(* ===== verification/Collateral.v ===== *)
(** * Collateral prices: the rational arithmetic of libraries/chain/protocol/asset.cpp

    Prices times ratios, the price at which a debt position is called, and the prices a
    feed derives from its settlement price and its collateral ratios.  The rational numbers
    are those of boost, with 128-bit integers: an interface. *)

From S2P Require Import Prelude Safe Uint128 Asset.
From Stdlib Require Import ZArith.

Local Open Scope Z_scope.

(** ** The interface of [boost::rational< int128_t >] *)

(** A rational number keeps its numerator and denominator in lowest terms. *)
Class Rational (Q : Type) := {
  numerator : Q → Z;
  denominator : Q → Z;
  make_rational : Z → Z → Q;
  rational_mul : Q → Q → Q;
  (** [abs( a - c ) < abs( b - c )] *)
  rational_closer : Q → Q → Q → bool
}.

Class RationalLaws (Q : Type) `{Rational Q} := {
  make_terms n d : 0 < n < 2 ^ 127 → 0 < d < 2 ^ 127 →
    numerator (make_rational n d) = n / Z.gcd n d ∧ denominator (make_rational n d) = d / Z.gcd n d;
  mul_terms a b :
    0 < numerator a → 0 < denominator a → 0 < numerator b → 0 < denominator b →
    numerator a * numerator b < 2 ^ 127 → denominator a * denominator b < 2 ^ 127 →
    let n := numerator a * numerator b in
    let d := denominator a * denominator b in
    numerator (rational_mul a b) = n / Z.gcd n d ∧ denominator (rational_mul a b) = d / Z.gcd n d
}.

Definition GRAPHENE_COLLATERAL_RATIO_DENOM : Z := 1000.
Definition GRAPHENE_MIN_COLLATERAL_RATIO : Z := 1001.
Definition GRAPHENE_MAX_COLLATERAL_RATIO : Z := 32000.
(** C25: Only the issuer changes what is the issuer's to decide, the permissions, the flags, the
    greatest supply and who the issuer is, and only by an update of the asset whose changed
    flags were permitted; the symbol, the precision and the data objects never change. *)
Theorem only_the_issuer_decides act d u d' i a :
  fresh d → run act d = Ok (u, d') → assets d !! i = Some a →
  ∃ a', assets d' !! i = Some a' ∧ identity a' = identity a ∧
    (controls a' = controls a ∨
     ∃ o, act = do_update o ∧ asset_to_update o = i ∧ update_issuer o = issuer a ∧
       ∀ k, Z.testbit (flags (common_options a')) k ≠ Z.testbit (flags (common_options a)) k →
            Z.testbit (issuer_permissions (common_options a)) k = true).
Proof.
  intros Hf Hrun Ha. destruct (run_asset act d u d' i a Hf Hrun Ha) as (a' & Ha' & Hid & Hc & _). exists a'. split_and!; [done..|].
  destruct Hc as [|(o & dyn & -> & ? & ? & _ & _ & Hfl)]; [by left|right]. exists o. split_and!; [done..|].
  intros k Hk. apply (beyond_bits _ _ k Hfl). rewrite Z.lxor_spec.
  by destruct (Z.testbit (flags (common_options a')) k), (Z.testbit (flags (common_options a)) k).
Qed.

(** Actions during which some of the asset is in circulation. *)
Inductive circulating (i : Z) : database → database → Prop :=
  | circulating_refl d : circulating i d d
  | circulating_step d act u d1 d2 a dyn :
      assets d !! i = Some a → dynamics d !! dynamic_asset_data_id a = Some dyn → current_supply dyn ≠ 0 →
      run act d = Ok (u, d1) → circulating i d1 d2 → circulating i d d2.

(** C16: As long as some of an asset is in circulation a permission its issuer has given up stays
    given up, whoever the issuer becomes, and the flag of that permission stays as it is. *)
Theorem revoked_permissions_stay i d d' a k :
  fresh d → circulating i d d' → assets d !! i = Some a → Z.testbit (issuer_permissions (common_options a)) k = false →
  ∃ a', assets d' !! i = Some a' ∧ Z.testbit (issuer_permissions (common_options a')) k = false ∧
    Z.testbit (flags (common_options a')) k = Z.testbit (flags (common_options a)) k.
Proof.
  intros Hf Hc. revert a Hf. induction Hc as [d|d act u d1 d2 b dyn Hb Hdyn Hs Hrun _ IH]; intros a Hf Ha Hk; [by exists a|].
  destruct (run_asset act d u d1 i a Hf Hrun Ha) as (a1 & Ha1 & _ & Hcase & Hf1). rewrite Ha in Hb. injection Hb as <-.
  assert (Z.testbit (issuer_permissions (common_options a1)) k = false ∧
    Z.testbit (flags (common_options a1)) k = Z.testbit (flags (common_options a)) k) as [P1 F1].
  { destruct Hcase as [Hc|(o & dyn' & _ & _ & _ & Hd' & Hp & Hfl)].
    - unfold controls in Hc. injection Hc as _ -> -> _. done.
    - rewrite Hdyn in Hd'. injection Hd' as <-. specialize (Hp Hs). split.
      + apply not_true_is_false. intros Ht. pose proof (beyond_bits _ _ k Hp Ht). congruence.
      + assert (Z.testbit (Z.lxor (flags (common_options a1)) (flags (common_options a))) k = false) as Hx
          by (apply not_true_is_false; intros Ht; pose proof (beyond_bits _ _ k Hfl Ht); congruence).
        rewrite Z.lxor_spec in Hx.
        by destruct (Z.testbit (flags (common_options a1)) k), (Z.testbit (flags (common_options a)) k). }
  destruct (IH a1 Hf1 Ha1 P1) as (a2 & ? & ? & ?). exists a2. split_and!; congruence.
Qed.
End Steps.

(** * The registry stays valid *)

#[local] Opaque modify_asset modify_bitasset.

Section Valid.
Context {U : Type} `{MultiprecisionLaws U} {Q : Type} `{RationalLaws Q} `{SelectionLaws} `{MarketLaws}.
Context (parse_description : string → result (string * string)).

(** A feed is either that of a producer who has published nothing yet, or valid. *)
Definition data_ok (b : asset_bitasset_data_object) : Prop :=
  bitasset_options_validate (options b) = Ok () ∧ map_Forall (λ _ (e : Z * price_feed), e.1 = 0 ∨ feed_ok e.2) (feeds b).

Record registry_ok (d : database) : Prop := mk_registry_ok {
  ok_fresh : fresh d;
  ok_next n : is_Some (bitassets d !! n) → n < next_bitasset d;
  ok_symbol i a : assets d !! i = Some a → is_valid_symbol (symbol a) = true;
  ok_unique i j a b : assets d !! i = Some a → assets d !! j = Some b → symbol a = symbol b → i = j;
  ok_link i a n : assets d !! i = Some a → bitasset_data_id a = Some n → ∃ b, bitassets d !! n = Some b ∧ bitasset_asset b = i;
  ok_data n b : bitassets d !! n = Some b → data_ok b
}.

Definition stays_ok (d d' : database) : Prop := registry_ok d → registry_ok d'.
#[export] Instance stays_ok_preorder : PreOrder stays_ok.
Proof. split; unfold stays_ok; [intros d; auto|intros d1 d2 d3; auto]. Qed.
Record member_ok (s : state) (k : kind) (i : Z) (m : member) : Prop := mk_member_ok {
  mo_kind : kind_of (info m) = k;
  mo_id : 0 ≤ i < default 0 (next_member s !! k);
  mo_vote : ∃ n, 0 ≤ n < next_available_vote_id s ∧ vote_id m = Votes.vote_id (vote_type_of k) n;
  mo_asset : asset_id (lock_asset m) = 0;
  mo_amount : 0 ≤ amount (lock_asset m) ∧ int64 (amount (lock_asset m));
  mo_disabled : enable m = identity_disable → amount (lock_asset m) = 0;
  mo_role : ∃ a, Balance.accounts (books s) !! member_account m = Some a ∧ has_flag k a = true
}.

Record identities_ok (s : state) : Prop := mk_identities_ok {
  id_ledger : ledger_ok (books s);
  id_fee k : 0 ≤ lock_fee s k < 2 ^ 63;
  id_secs : uint 32 (identify_lock_vesting_seconds s);
  id_next : 0 ≤ next_available_vote_id s;
  id_start k : 0 ≤ default 0 (next_member s !! k);
  id_member k i m : members s !! (k, i) = Some m → member_ok s k i m;
  id_flag k x a : Balance.accounts (books s) !! x = Some a → has_flag k a = true →
    ∃ i m, members s !! (k, i) = Some m ∧ member_account m = x;
  id_one k i j m m' : members s !! (k, i) = Some m → members s !! (k, j) = Some m' → member_account m = member_account m' → i = j;
  id_vote p q m m' : members s !! p = Some m → members s !! q = Some m' → vote_id m = vote_id m' → p = q;
  id_locked x a : locked s !! x = Some a → asset_id a = 0 ∧ int64 (amount a);
  id_pledged x : locked_of s x = pledged x (members s);
  id_listed : listed (registry s);
  id_gateway x g : (∃ a, AssetRegistry.accounts (registry s) !! x = Some a ∧ gateway_of a = Some g) ↔
    ∃ m, members s !! (gateway, g) = Some m ∧ member_account m = x;
  id_column g : is_Some (gateways (registry s) !! g) → is_Some (members s !! (gateway, g))
}.

(** ** Flags and vote identifiers *)

Lemma flags_distinct k k' : any (account_flag k) (account_flag k') = bool_decide (k = k').
Proof. by destruct k, k'. Qed.

Lemma has_flag_set k k' a : has_flag k (set_flag k' a) = has_flag k a || bool_decide (k' = k).
Proof.
  unfold has_flag. cbn. rewrite <- flags_distinct. unfold any. rewrite Z.land_lor_distr_l.
  destruct (Z.eqb_spec (Z.lor (Z.land (uaccount_property a) (account_flag k)) (Z.land (account_flag k') (account_flag k))) 0) as [[-> ->]%Z.lor_eq_0_iff|Hne]; [done|].
  destruct (Z.eqb_spec (Z.land (uaccount_property a) (account_flag k)) 0) as [E|]; [|done]. rewrite E in Hne. cbn in *.
  destruct (Z.eqb_spec (Z.land (account_flag k') (account_flag k)) 0); [done|done].
Qed.

Lemma vote_id_instance t n : 0 ≤ t < 256 → 0 ≤ n < 2 ^ 56 → vote_instance (Votes.vote_id t n) = n.
Proof.
  intros Ht Hn. unfold vote_instance, Votes.vote_id.
  assert (0 ≤ Z.shiftl n 8 < 2 ^ 64) by (rewrite Z.shiftl_mul_pow2 by lia; lia).
  rewrite to_uint_id by done. rewrite Z.shiftr_lor, Z.shiftr_shiftl_l by lia. cbn [Z.sub Z.shiftl].
  rewrite Z.sub_diag, Z.shiftl_0_r, (Z.shiftr_div_pow2 t), Z.div_small by lia. apply Z.lor_0_r.
Qed.

Lemma vote_ids_distinct k k' n n' : 0 ≤ n < 2 ^ 56 → 0 ≤ n' < 2 ^ 56 →
  Votes.vote_id (vote_type_of k) n = Votes.vote_id (vote_type_of k') n' → n = n'.
Proof.
  intros Hn Hn' Heq. assert (∀ k, 0 ≤ vote_type_of k < 256) as Ht by (by intros []).
  rewrite <- (vote_id_instance (vote_type_of k) n), Heq by done. by apply vote_id_instance.
Qed.

(** ** Taking a role *)

Definition total_locked (L : gmap Z asset) : Z := msum (λ _ a, amount a) L.

Lemma ledger_ok_accounts l m : ledger_ok l → ledger_ok (Balance.set_accounts m l).
Proof. intros [Hb Hv Hn Hd Ht]. by split. Qed.

(** The books and the statistics when [lock] has left the balance of the account. *)
Record pledge_taken (acct : Z) (lock : asset) (s : state) (B : ledger) (L : gmap Z asset) : Prop := mk_taken {
  taken_ledger : ledger_ok B;
  taken_accounts : Balance.accounts B = Balance.accounts (books s);
  taken_wealth i : wealth i B = wealth i (books s) - only i lock ∧ supply i B = supply i (books s);
  taken_typed x a : L !! x = Some a → asset_id a = 0 ∧ int64 (amount a);
  taken_locked x : match L !! x with Some a => amount a | None => 0 end = locked_of s x + (if x =? acct then amount lock else 0);
  taken_total : total_locked L = total_locked (locked s) + amount lock
}.

Lemma pledge_moved_taken acct lock s s' :
  asset_id lock = 0 → (∀ x a, locked s !! x = Some a → asset_id a = 0 ∧ int64 (amount a)) →
  pledge_moved acct lock s s' → ∃ B L, s' = set_locked L (set_books B s) ∧ pledge_taken acct lock s B L.
Proof.
  intros Hid Hty (old & B & Hold & Ha & Hi & Hc & Hl & ->). eexists B, _. split; [reflexivity|].
  split; [done|by destruct Hc as [h ->]| | | |].
  - intros i. pose proof (credited_wealth i acct (mk_asset (- amount lock) (asset_id lock)) _ _ Hc) as Hw.
    rewrite (only_neg i lock) in Hw by done. split; [lia|]. by destruct Hc as [h ->].
  - intros x a. destruct (decide (x = acct)) as [->|]; [rewrite lookup_insert_eq; by intros [= <-]|rewrite lookup_insert_ne by done; apply Hty].
  - intros x. unfold locked_of. destruct (Z.eqb_spec x acct) as [->|]; [by rewrite lookup_insert_eq, Hold|rewrite lookup_insert_ne by done; lia].
  - unfold total_locked. rewrite (msum_insert _ _ _ old) by done. cbn. lia.
Qed.
Lemma answer_positive s d x need : records_ok s → in_time s → (∀ d', d = Some d' → ∃ acct, auth_data s !! acct = Some d') →
  0 < item_answer (head_time s) need d x ↔ ∃ d' i, d = Some d' ∧ auth_state d' !! x = Some i ∧
    (any need gateway_hash = true → item_hash64 i = hash64 d') ∧ head_time s ≤ item_time i + item_expiration i.
Proof.
  intros Hok [_ Hnow] Hd. unfold item_answer. destruct d as [d|]; [|split; [lia|by intros (? & ? & ? & _)]].
  destruct (Hd d eq_refl) as [acct Hacct]. destruct (auth_state d !! x) as [i|] eqn:Hi; [|split; [lia|naive_solver]].
  pose proof (ro_item s Hok acct d x i Hacct Hi) as Hit. rewrite (item_expired (head_time s) i), (item_positive (head_time s) i) by done.
  destruct (any need gateway_hash) eqn:Hh; destruct (Z.eqb_spec (item_hash64 i) (hash64 d)) as [He|He]; cbn [andb negb];
    try (split; [lia|intros (d' & i' & [= <-] & Hi' & Hhash & _); assert (i' = i) as -> by congruence; by rewrite Hhash in He]);
    (destruct (Z.ltb_spec (item_time i + item_expiration i) (head_time s));
      [split; [lia|intros (d' & i' & [= <-] & Hi' & _ & ?); assert (i' = i) as -> by congruence; lia]
      |split; [intros _; by exists d, i|intros _; apply (it_state _ _ Hit)]]).
Qed.

Lemma trusts_one s ca aid x y : trusts s ca aid x → trusts s ca aid y → y = x.
Proof.
  intros Hx Hy. assert (trusted_author ca aid s = Ok (x, s)) as Ex by by apply trusted_author_iff.
  assert (trusted_author ca aid s = Ok (y, s)) as Ey by by apply trusted_author_iff. congruence.
Qed.

Lemma answer_cases s need d acct x : records_ok s → auth_data s !! acct = d →
  let answer := item_answer (head_time s) need d x in
  answer = auth_nosetting ∨ answer = -1 ∨ answer = -2 ∨ answer = -3 ∨ answer = -4 ∨ answer = -5 ∨ 0 < answer < 2 ^ 16.
Proof.
  intros Hok Hd. unfold item_answer. destruct d as [d|]; [|tauto]. destruct (auth_state d !! x) as [i|] eqn:Hi; [|tauto].
  destruct (_ && _); [tauto|]. destruct (expired _ _); [tauto|]. do 6 right. pose proof (ro_item s Hok acct d x i Hd Hi) as Hit.
  rewrite (item_positive (head_time s)) by done. apply Hit.
Qed.

(** The two ways the check ends: not asked for, or by the records of a trusted author. *)
Lemma check_cases ca acct aid s a answer s' :
  assets (registry (base s)) !! aid = Some a → get_can_author ca acct aid s = Ok (answer, s') →
  s' = s ∧ (asks ca a = false ∧ answer = auth_nosetting ∨ asks ca a = true ∧ ∃ x, trusts s ca aid x ∧
    (¬ vouches s x aid ∧ answer = -5 ∨ vouches s x aid ∧ answer = item_answer (head_time s) (settings ca).1.1 (auth_data s !! acct) x)).
Proof.
  intros Ha Hrun. pose proof (get_can_author_reads _ _ _ _ _ _ Hrun) as <-. split; [done|].
  apply M_bind_Ok in Hrun as (a' & s1 & [Ha' ->]%the_asset_run & Hrun). assert (a' = a) as -> by congruence. cbv zeta in Hrun.
  fold (asks ca a) in Hrun. destruct (asks ca a) eqn:Hask; cbn [negb] in Hrun; [right; split; [done|]|by injection Hrun as <-; left].
  apply M_bind_Ok in Hrun as (x & s1 & [Hx ->]%trusted_author_iff & Hrun). apply M_bind_Ok in Hrun as (ax & s1 & [Hax ->]%the_account_run & Hrun).
  apply M_bind_Ok in Hrun as (s0 & s1 & [= <- <-] & Hrun). exists x. split; [done|]. pose proof (is_auth_asset_iff s x ax aid Hax) as Hiff.
  destruct (is_auth_asset s x ax aid); cbn [negb] in Hrun; injection Hrun as <-; [right; split; [by apply Hiff|done]|left; split; [|done]].
  intros Hv%Hiff. done.
Qed.

Lemma check_answer ca acct aid s a answer s' :
  records_ok s → in_time s → assets (registry (base s)) !! aid = Some a →
  get_can_author ca acct aid s = Ok (answer, s') → 0 < answer ↔ asks ca a = false ∨ authenticated s ca acct aid.
Proof.
  intros Hok Hin Ha Hrun. destruct (check_cases _ _ _ _ a _ _ Ha Hrun) as [_ [[Hask ->]|[Hask (x & Hx & Hcase)]]].
  { split; [by left|unfold auth_nosetting; lia]. }
  rewrite Hask. destruct Hcase as [[Hno ->]|[Hv ->]].
  - split; [lia|]. intros [?|(y & d & i & Hy & Hvy & _)]; [done|]. by rewrite (trusts_one _ _ _ _ _ Hx Hy) in Hvy.
  - rewrite answer_positive by (done || intros d' Hd'; by exists acct). split.
    + intros (d & i & Hd & Hi & Hh & Hl). right. by exists x, d, i.
    + intros [?|(y & d & i & Hy & _ & Hr)]; [done|]. rewrite (trusts_one _ _ _ _ _ Hx Hy) in Hr. by exists d, i.
Qed.

(** C29: an account passes the gateway's check for an asset exactly when the gateway does not ask,
    or when an author it relies on for the asset, and who may speak about it, has stated that
    it knows the account; the statement has not expired, and it is about the data the account
    has now if the gateway wants that. *)
Theorem check_passed_iff_known ca acct aid s a answer s' :
  records_ok s → in_time s → assets (registry (base s)) !! aid = Some a →
  get_can_author ca acct aid s = Ok (answer, s') →
  s' = s ∧ (0 < answer ↔ asks ca a = false ∨ authenticated s ca acct aid) ∧
  (answer = auth_nosetting ∨ answer = -1 ∨ answer = -2 ∨ answer = -3 ∨ answer = -4 ∨ answer = -5 ∨ 0 < answer < 2 ^ 16).
Proof.
  intros Hok Hin Ha Hrun. split_and!; [|by eapply check_answer|].
  - by apply (check_cases _ _ _ _ a) in Hrun as [-> _].
  - destruct (check_cases _ _ _ _ a _ _ Ha Hrun) as [_ [[_ ->]|[_ (x & _ & [[_ ->]|[_ ->]])]]]; [by left|tauto|by apply (answer_cases s _ _ acct)].
Qed.

(** ** How long a statement lasts *)

(** The state at a later time. *)
Definition ledger_at (t : Z) (l : ledger) : ledger :=
  mk_ledger (balances l) (vestings l) (next_vesting_id l) (Balance.dynamic_data l) (Balance.accounts l) (statistics l) (witnesses l)
    t (initial_time l) (coupon_supply l) (Balance.parameters l) (record_history l) (applied_balances l).
Definition at_time (t : Z) (s : state) : state := set_base (set_books (ledger_at t (books (base s))) (base s)) s.

Lemma trusts_at t s ca aid x : trusts s ca aid x → trusts (at_time t s) ca aid x.
Proof. intros [Hx|n m Hx Hd Hm Ha|Hx Hd Ha]; [by apply trusts_named|by apply (trusts_default _ _ _ _ n m)|by apply trusts_itself]. Qed.
Lemma vouches_at t s x aid : vouches s x aid → vouches (at_time t s) x aid.
Proof.
  intros [a i m type allow config|a g m l|a n opt l cs]; [by eapply vouches_author|by eapply vouches_gateway|by eapply vouches_carrier].
Qed.
Lemma at_time_eq t s : auth_data (at_time t s) = auth_data s ∧ registry (base (at_time t s)) = registry (base s) ∧ head_time (at_time t s) = t.
Proof. done. Qed.
Lemma vouches_account s x aid : vouches s x aid → ∃ a, Balance.accounts (books (base s)) !! x = Some a.
Proof. intros []; by eexists. Qed.

(** The check, computed. *)
Lemma get_can_author_eq ca acct aid s a x : assets (registry (base s)) !! aid = Some a → asks ca a = true →
  trusts s ca aid x → vouches s x aid →
  get_can_author ca acct aid s = Ok (item_answer (head_time s) (settings ca).1.1 (auth_data s !! acct) x, s).
Proof.
  intros Ha Hask Hx Hv. destruct (vouches_account _ _ _ Hv) as [ax Hax].
  assert (the_asset aid s = Ok (a, s)) as E1.
  { unfold the_asset, on_base, on_registry, zoom, get_asset, mbind, M_bind, get_st, found. rewrite Ha. by destruct s as [[] ]. }
  assert (the_account x s = Ok (ax, s)) as E2.
  { unfold the_account, on_base, Identities.get_account, on_books, zoom, get, mbind, M_bind, get_st, lift. rewrite Hax. by destruct s as [[] ]. }
  apply (is_auth_asset_iff s x ax) in Hv; [|done].
  unfold get_can_author, mbind, M_bind, get_st. rewrite E1. fold (asks ca a). rewrite Hask. cbn [negb].
  rewrite (proj2 (trusted_author_iff s ca aid x s)) by done. by rewrite E2, Hv.
Qed.

(** C33: the statement of an author opens the gateways that rely on it for as long as it says, to the
    second, and not longer.  The statement is recorded with a hash: the one it names, or, if it names
    0, the hash of the account's data at that time.  In every later state where the record still has
    it, whatever else has happened, a gateway that asks for the asset and relies on the author, who
    may speak about the asset there, gets the state that was stated until the statement expires and
    -4 afterwards, and a gateway that also asks for the hash gets -3 instead whenever the recorded
    hash is not that of the account's data by then (see [machines_disagree]). *)
Theorem statement_lasts mem o au s s' :
  records_ok s → typed o → in_time s → op_type o = 6 → o_auth_account o = Some au → au_state au ≠ 0 →
  authenticate mem o s = Ok ((), s') →
  let data := default (new_auth_data mem) (auth_data s !! au_subject au) in
  let stated := if au_hash64 au =? 0 then hash64 data else au_hash64 au in
  ∃ d1, auth_data s' !! au_subject au = Some d1 ∧ hash64 d1 = hash64 data ∧ is_Some (auth_state d1 !! au_issuer o) ∧
  ∀ s2 d2 ca aid a,
    auth_data s2 !! au_subject au = Some d2 → auth_state d2 !! au_issuer o = auth_state d1 !! au_issuer o →
    assets (registry (base s2)) !! aid = Some a → asks ca a = true → trusts s2 ca aid (au_issuer o) → vouches s2 (au_issuer o) aid →
    head_time s ≤ head_time s2 → uint 32 (head_time s2) →
    get_can_author ca (au_subject au) aid s2 =
      Ok (if any (settings ca).1.1 gateway_hash && negb (stated =? hash64 d2) then -3
          else if head_time s2 <=? head_time s + au_expiration au then au_state au else -4, s2).
Proof.
  intros Hok Hty [Ht0 Hnow] H6 Hau Hs Hrun data stated.
  apply authenticate_run in Hrun as (Hv & _ & Hrun). unfold authenticate_apply in Hrun. rewrite H6 in Hrun. cbn [Z.eqb Pos.eqb] in Hrun.
  apply M_bind_Ok in Hrun as (au' & s1 & [Hau'%deref_Ok ->]%lift_Ok & Hrun). assert (au' = au) as -> by congruence.
  apply M_bind_Ok in Hrun as (v & s1 & (bits & Hb & ->)%record_authentication_run & Hrun); [|done].
  destruct (reward_records _ _ _ _ _ Hrun) as [Ed _]. destruct (validated_author o au Hv H6 Hau Hty) as (He & Hy & Hst).
  set (i := mk_item (Z.lor (au_state au) bits) (au_expiration au) stated (head_time s)).
  assert (item_ok (head_time s) i) as Hi.
  { split; [|unfold uint in He; cbn; lia|cbn; lia]. cbn. rewrite ldiff_lor, Hb, Z.lor_0_r, ldiff_low by done. lia. }
  assert (∀ t, head_time s ≤ t → uint 32 t → expired t i = (head_time s + au_expiration au <? t)) as Hexp.
  { intros t' _ _. unfold expired, time_plus, to_uint. rewrite Z.mod_small; [done|]. cbn. unfold uint in He. lia. }
  rewrite Ed. unfold recorded. cbn [auth_data set_auth_data]. rewrite lookup_insert_eq, (proj2 (Z.eqb_neq _ _)) by done.
  eexists. split; [reflexivity|]. cbn [hash64 auth_state]. fold data stated i. split; [done|].
  rewrite (proj2 (map_lookup_filter_Some _ _ (au_issuer o) i)).
  2: { split; [apply lookup_insert_eq|]. cbn [snd]. rewrite Hexp by (unfold uint, ten_years in *; lia). apply Z.ltb_ge. unfold uint in He. lia. }
  split; [done|]. intros s2 d2 ca aid a Hd2 Hi2 Ha Hask Htr Hvo Ht Ht32.
  rewrite (get_can_author_eq ca _ aid _ a (au_issuer o)) by done. rewrite Hd2. unfold item_answer. rewrite Hi2.
  change (item_hash64 i) with stated. rewrite Hexp by done. rewrite (item_positive (head_time s)) by done.
  cbn [item_state i]. rewrite ldiff_lor, Hb, Z.lor_0_r, ldiff_low by done.
  by destruct (_ && _), (Z.ltb_spec (head_time s + au_expiration au) (head_time s2)), (Z.leb_spec (head_time s2) (head_time s + au_expiration au)); try lia.
Qed.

________________________

▶ [Your task]:
Restate word for word the lines in the material above from the one with "rewrite to_uint_id by" to the one with "Proof. intros [Hb"; both of those lines count, and nothing else does.

▶ [Exercise solution]:
  rewrite to_uint_id by done. rewrite Z.shiftr_lor, Z.shiftr_shiftl_l by lia. cbn [Z.sub Z.shiftl].
  rewrite Z.sub_diag, Z.shiftl_0_r, (Z.shiftr_div_pow2 t), Z.div_small by lia. apply Z.lor_0_r.
Qed.

Lemma vote_ids_distinct k k' n n' : 0 ≤ n < 2 ^ 56 → 0 ≤ n' < 2 ^ 56 →
  Votes.vote_id (vote_type_of k) n = Votes.vote_id (vote_type_of k') n' → n = n'.
Proof.
  intros Hn Hn' Heq. assert (∀ k, 0 ≤ vote_type_of k < 256) as Ht by (by intros []).
  rewrite <- (vote_id_instance (vote_type_of k) n), Heq by done. by apply vote_id_instance.
Qed.

(** ** Taking a role *)

Definition total_locked (L : gmap Z asset) : Z := msum (λ _ a, amount a) L.

Lemma ledger_ok_accounts l m : ledger_ok l → ledger_ok (Balance.set_accounts m l).
Proof. intros [Hb Hv Hn Hd Ht]. by split. Qed.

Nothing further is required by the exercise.